== Study material ==
(* ===== verification/Host.v ===== *)
(** * Host: the files of a node's machine

    Three modules, each over the file system it needs: Workspace, the context files of an agent and the schema migrations
    ([src/modules/agent/context_files.go], [migrations.go]); Migrate, the import of an OpenClaw home
    ([src/cmd/cyntr/migrate]); Backup, the operator's archive of a working directory ([src/cmd/cyntr/backup.go]). *)
From S2P Require Import Prelude GoStr GoText Paths.
From S2P Require Skills SkillFiles Config ToolFiles.

(** * Workspace: the files of an agent's workspace, and schema migrations

    [src/modules/agent/context_files.go] and [migrations.go].  The file system is what stating and reading a path give, the
    database what each statement does. *)
Module Workspace.
Local Open Scope go_scope.
Local Open Scope Z_scope.

(* [modules/agent/context_files.go:DefaultContextFileNames] *)
Definition DefaultContextFileNames : list string := ["AGENTS.md"; "CYNTR.md"; "SOUL.md"; "TOOLS.md"].
(** A cached file is its time of change and its text. *)
(* [modules/agent/context_files.go:ContextLoader] *)
Record ContextLoader := { root : string; names : list string; cache : gmap string (time * string) }.
(* [modules/agent/context_files.go:NewContextLoader] *)
Definition NewContextLoader (root : string) (names : list string) : ContextLoader :=
  {| root := root; names := if decide (names = []) then DefaultContextFileNames else names; cache := ∅ |}.

Section Loader.
(** The working directory; a path's time of change and whether it is a directory; a file's text. *)
Context (cwd : Result string) (Stat : string -> Result (time * bool)) (ReadFile : string -> Result string).

(* [modules/agent/context_files.go:ContextLoader.safeDir] *)
Definition safeDir (c : ContextLoader) (tenant agent : string) : option string :=
  match Abs cwd (root c) with
  | Err _ => None
  | Ok rootAbs =>
      let dir := Clean (rootAbs +:+ "/" +:+ tenant +:+ "/" +:+ agent) in
      if ToolFiles.escapes (Rel rootAbs dir) then None else Some dir
  end.
(* [modules/agent/context_files.go:ContextLoader.readCached] *)
Definition readCached (path : string) (c : ContextLoader) : ContextLoader * string :=
  match Stat path with
  | Err _ | Ok (_, true) => (c, "")
  | Ok (mtime, false) =>
      let fresh :=
        match ReadFile path with
        | Err _ => (c, "")
        | Ok data => ({| root := root c; names := names c; cache := <[path := (mtime, data)]> (cache c) |}, data)
        end in
      match cache c !! path with
      | Some (t, content) => if decide (t = mtime) then (c, content) else fresh
      | None => fresh
      end
  end.
Fixpoint load_files (dir : string) (ns : list string) (c : ContextLoader) (b : string) : ContextLoader * string :=
  match ns with
  | [] => (c, b)
  | name :: ns =>
      let '(c, content) := readCached (Join2 dir name) c in
      if decide (TrimSpace content = "") then load_files dir ns c b
      else load_files dir ns c (b +:+ (if decide (b = "") then "" else nl +:+ nl) +:+ "# " +:+ name +:+ nl +:+ nl +:+ TrimRight ["010"%char] content +:+ nl)
  end.
(** [None] when there is no loader. *)
(* [modules/agent/context_files.go:ContextLoader.Load] *)
Definition Load (c : option ContextLoader) (tenant agent : string) : option ContextLoader * string :=
  match c with
  | None => (None, "")
  | Some c =>
      if decide (root c = "") then (Some c, "")
      else match safeDir c tenant agent with
           | None => (Some c, "")
           | Some dir => let '(c, text) := load_files dir (names c) c "" in (Some c, text)
           end
  end.
(** * Energy Data Analysis Toolkit: a shallow embedding of [energy_toolkit.py]

    The analytical core of the toolkit (record validation, aggregation,
    time-series analysis, log classification) is rendered as Rocq functions
    and its specification is checked against them.

    Python values are modelled as the interpreter has them: [float] is the
    IEEE 754 binary64 type ([PrimFloat.float]), [int] is [Z], [str] is
    [string], a [dict] is a finite map ([gmap]), a [list] is a [list].
    Exceptions are results of an error monad, so that [try]/[except] and the
    propagation of an uncaught exception are both visible in the model.

    A production record is a dict from field names to strings, a row of the
    CSV file with the fields it has; a log is a list of text lines; a series
    is a list of floats. The functions of the standard library the toolkit
    calls ([float], [sum], [statistics.mean], [statistics.stdev],
    [str.upper], [str.strip], [re.search]) are parameters of the model, and
    module [Reference] gives the instances used to run it.

    The report generator is modelled on top of the analyzers; the text of
    the clock and the formatting of a float with two decimals are parameters
    as well. The loaders ([load_data], [load_logs]) only read files and are
    left out: the analyzers start from the records and the lines. *)

From Stdlib Require Import ZArith List String Ascii Bool Lia Permutation Sorted.
From Stdlib Require Import Floats.
From Stdlib Require Import DecimalString.
From stdpp Require Import gmap strings sorting.
(** C9, amended.  For every Scene whose element ids are not empty, the
    stylesheet emitted by the renderer is the preamble followed by one rule
    per Element that has a style map, whose class name is the element id
    prefixed by the hyphen-joined chain of its ancestor ids, and the markup
    gives each element it renders the same composed class name. *)
Theorem renderScene_class_names (env : Host) (scene : Scene) :
  Forall (fun id => id <> "") (forestIds (elements (scene_template scene))) ->
  css (renderScene env scene)
  = sceneContainerCSS env (scene_theme scene) (scene_template scene)
    +:+ concatStrings
          (map (spec_rules env "-" (fontMapOf scene) (colorMapOf scene) [])
               (elements (scene_template scene)))
  /\ html (renderScene env scene)
     = "<div class=" +:+ dq +:+ "scene-container" +:+ dq +:+ ">" +:+ nl
       +:+ concatStrings
             (map (spec_markup "-" (dataItemMapOf scene) 1 [])
                  (elements (scene_template scene)))
       +:+ "</div>".
Proof.
  intros Hids.
  assert (Hel : forall e, In e (elements (scene_template scene)) ->
                          Forall (fun id => id <> "") (subtreeIds e)).
  { intros e He. rewrite List.Forall_forall in *. intros id Hid.
    apply Hids. apply in_flat_map. now exists e. }
  assert (Hcss :
            map (generateElementCSS env (fontMapOf scene) (colorMapOf scene) "")
                (elements (scene_template scene))
            = map (spec_rules env "-" (fontMapOf scene) (colorMapOf scene) [])
                  (elements (scene_template scene))).
  { apply map_ext_in. intros e He.
    apply (generateElementCSS_rules env _ _ e []); [constructor | now apply Hel]. }
  assert (Hhtml :
            map (generateElementHTML (dataItemMapOf scene) 1 "")
                (elements (scene_template scene))
            = map (spec_markup "-" (dataItemMapOf scene) 1 [])
                  (elements (scene_template scene))).
  { apply map_ext_in. intros e He.
    apply (generateElementHTML_markup _ e 1%nat []);
      [constructor | now apply Hel]. }
  unfold renderScene, generateCSS, generateHTML. cbn [css html].
  rewrite Hcss, Hhtml. split; reflexivity.
Qed.

Lemma renderScene_class_names_witness :
  css (renderScene sampleHost sceneNested)
  = sceneContainerCSS sampleHost (scene_theme sceneNested)
                      (scene_template sceneNested)
    +:+ concatStrings
          (map (spec_rules sampleHost "-" (fontMapOf sceneNested)
                           (colorMapOf sceneNested) [])
               (elements (scene_template sceneNested)))
  /\ html (renderScene sampleHost sceneNested)
     = "<div class=" +:+ dq +:+ "scene-container" +:+ dq +:+ ">" +:+ nl
       +:+ concatStrings
             (map (spec_markup "-" (dataItemMapOf sceneNested) 1 [])
                  (elements (scene_template sceneNested)))
       +:+ "</div>".
Proof.
  apply (renderScene_class_names sampleHost sceneNested).
  apply (bool_decide_unpack _). vm_compute. exact I.
Defined.

(** ** Runs of the executor *)

Lemma finishRun_world (env : Host)
      (saveSceneToDirectory : ExecutionContext -> Result string) (r : Run) :
  world (snd (finishRun env saveSceneToDirectory r)) = world r.
Proof.
  unfold finishRun.
  destruct (validateScene (context (world r))); [|reflexivity].
  destruct (saveSceneToDirectory (context (world r))); reflexivity.
Qed.

(** What a run leaves in the world is what its steps left: validation,
    persistence and rendering change nothing. *)
Lemma executeOperations_world (env : Host)
      (otherHandlers : string -> option OperationHandler)
      (saveSceneToDirectory : ExecutionContext -> Result string)
      (tick0 : nat) (cache0 : gmap string bool) (sceneId sceneName : string)
      (operations : list Operation) :
  world (executeOperations env otherHandlers saveSceneToDirectory tick0 cache0
                           sceneId sceneName operations)
  = world (snd (executeSteps env otherHandlers operations
                  (mkRun (mkWorld (initialContext sceneId sceneName operations)
                                  tick0 cache0) [] []))).
Proof.
  unfold executeOperations.
  destruct (executeSteps env otherHandlers operations _) as [[[]|e] r1]; simpl.
  - pose proof (finishRun_world env saveSceneToDirectory r1) as Hw.
    destruct (finishRun env saveSceneToDirectory r1) as [[[]|e] r2];
      simpl in *; exact Hw.
  - reflexivity.
Qed.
===
- _Your assignment_
Your task is to collect every line above that contains the word "system".

- _Written answer_
    Three modules, each over the file system it needs: Workspace, the context files of an agent and the schema migrations
    [src/modules/agent/context_files.go] and [migrations.go].  The file system is what stating and reading a path give, the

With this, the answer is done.